People talk about mind and body as if they were separate things, but I've long been of the opinion that the mind (or at any rate the brain) is just another organ, and like all the other organs, it can affect other parts of the body. People also talk about psychosomatic illnesses as if they were somehow not "real" illnesses, but that's scant comfort to someone suffering from, say, a phobia. The thing is, the brain (or mind) being a rather powerful organ, it often has an undue influence on the rest of the body. Placebos and nocebos work, of that there is no doubt. In the case of the SCD™, though, it seems unlikely that the effects of "forbidden" foods are mediated purely through the brain. There must, I feel, be a more direct effect on the guts, possibly, as its proponents claim, through the gut flora.

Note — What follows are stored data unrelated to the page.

(** * The RLP type cache ([rlp/typecache.go])

    A shallow embedding of the codec cache of the RLP package: the struct
    tag parser [parseStructTag], the field enumerator [structFields], the
    generator entry point [genTypeInfo] and the two cache entry points
    [cachedTypeInfo] and [cachedTypeInfo1], followed by the properties the
    specification states about them and by further properties of the same
    code. The memory database of package [ethdb] comes last.

    The process-wide variables of the package (the map [typeCache] and
    the objects its values point to) are threaded through explicitly as a
    [State]; pointers to [typeinfo] objects are addresses into a heap, so
    that pointer identity and in-place updates can be stated. *)

From Stdlib Require Import ZArith Ascii String Lia.
From stdpp Require Import base decidable option list strings gmap finite.

Local Open Scope string_scope.
Local Open Scope Z_scope.

(** ** Strings: the two functions of package [strings] used by the parser *)

Module Strings.

(** [strings.Split(s, sep)] for a separator of one byte (the parser only
    splits on the comma): the pieces between the separators, in order.
    The empty string splits into one empty piece. *)
Fixpoint Split (s : string) (sep : ascii) : list string :=
  match s with
  | EmptyString => [EmptyString]
  | String c r =>
      if Ascii.eqb c sep then EmptyString :: Split r sep
      else match Split r sep with
           | h :: t => String c h :: t
           | [] => [String c EmptyString]
           end
  end.

Definition byte (n : nat) : ascii := ascii_of_nat n.

(** The white space of [unicode.IsSpace], as UTF-8 byte sequences:
    the six ASCII characters tab, line feed, vertical tab, form feed,
    carriage return and space, then U+0085, U+00A0, U+1680,
    U+2000..U+200A, U+2028, U+2029, U+202F, U+205F and U+3000. *)
Definition spaces : list (list ascii) :=
  map (fun n => [byte n]) [9; 10; 11; 12; 13; 32]%nat
  ++ [[byte 194; byte 133]; [byte 194; byte 160]; [byte 225; byte 154; byte 128]]
  ++ map (fun n => [byte 226; byte 128; byte n])
         [128; 129; 130; 131; 132; 133; 134; 135; 136; 137; 138; 168; 169; 175]%nat
  ++ [[byte 226; byte 129; byte 159]; [byte 227; byte 128; byte 128]].

Fixpoint strip_prefix (p s : list ascii) : option (list ascii) :=
  match p, s with
  | [], _ => Some s
  | a :: p', b :: s' => if Ascii.eqb a b then strip_prefix p' s' else None
  | _ :: _, [] => None
  end.

(** One leading white space character removed, if there is one. *)
Fixpoint strip_space (sps : list (list ascii)) (s : list ascii)
  : option (list ascii) :=
  match sps with
  | [] => None
  | p :: rest =>
      match strip_prefix p s with
      | Some r => Some r
      | None => strip_space rest s
      end
  end.

Fixpoint trim_left (sps : list (list ascii)) (n : nat) (s : list ascii)
  : list ascii :=
  match n with
  | O => s
  | S n' =>
      match strip_space sps s with
      | Some r => trim_left sps n' r
      | None => s
      end
  end.

Definition TrimLeftSpace (s : list ascii) : list ascii :=
  trim_left spaces (length s) s.

(** Trailing white space: the same scan on the reversed bytes, against
    the reversed encodings. *)
Definition TrimRightSpace (s : list ascii) : list ascii :=
  rev (trim_left (map (@rev ascii) spaces) (length s) (rev s)).

(** [strings.TrimSpace(s)]: [s] without its leading and trailing white
    space. *)
Definition TrimSpace (s : string) : string :=
  string_of_list_ascii
    (TrimRightSpace (TrimLeftSpace (list_ascii_of_string s))).

End Strings.

(** ** Package [reflect]: what the cache asks of a type descriptor *)

(** [reflect.Kind], in the order of its constants. *)
Inductive Kind : Set :=
| Invalid | Bool
| Int | Int8 | Int16 | Int32 | Int64
| Uint | Uint8 | Uint16 | Uint32 | Uint64 | Uintptr
| Float32 | Float64 | Complex64 | Complex128
| Array | Chan | Func | Interface | Map | Ptr | Slice | String_ | Struct
| UnsafePointer.

#[global] Instance Kind_eq_dec : EqDecision Kind.
Proof. solve_decision. Defined.

(** The numeric value of a [Kind] constant. *)
Definition Kind_value (k : Kind) : Z :=
  match k with
  | Invalid => 0 | Bool => 1
  | Int => 2 | Int8 => 3 | Int16 => 4 | Int32 => 5 | Int64 => 6
  | Uint => 7 | Uint8 => 8 | Uint16 => 9 | Uint32 => 10 | Uint64 => 11
  | Uintptr => 12
  | Float32 => 13 | Float64 => 14 | Complex64 => 15 | Complex128 => 16
  | Array => 17 | Chan => 18 | Func => 19 | Interface => 20 | Map => 21
  | Ptr => 22 | Slice => 23 | String_ => 24 | Struct => 25
  | UnsafePointer => 26
  end.

(** [reflect.StructField], with the fields the cache reads. [Tag_rlp] is
    the value of [f.Tag.Get("rlp")]: the text of the field's rlp tag, and
    the empty string when the field has none. *)
Record StructField (Ty : Type) : Type := mkStructField {
  Name : string;
  PkgPath : string;
  Typ : Ty;
  Tag_rlp : string
}.
Arguments mkStructField {Ty}.
Arguments Name {Ty}.
Arguments PkgPath {Ty}.
Arguments Typ {Ty}.
Arguments Tag_rlp {Ty}.

(** [reflect.Type] is an interface; a type of descriptors [Ty] implements
    it by giving each descriptor its kind and, for a struct, its fields in
    declaration order. Descriptors are compared by identity, which is
    equality on [Ty]. *)
Class ReflectType (Ty : Type) `{Countable Ty} := {
  type_Kind : Ty -> Kind;
  type_fields : Ty -> list (StructField Ty)
}.

Section Reflect.
Context `{ReflectType Ty}.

On gluten, though, I am not nearly so sure. Of course there are people for whom the consumption of gluten, even unwittingly, will trigger a reaction. But I do not believe that to be true of the vast numbers who have declared themselves gluten intolerant. I'm not saying they shouldn't eat however they choose, identify however they wish, or any of that. In fact, I declare myself to be gluten-intolerant tolerant. But I am saying that the massive expansion of wheat bellies owes less to actual gluten intolerance than to other factors.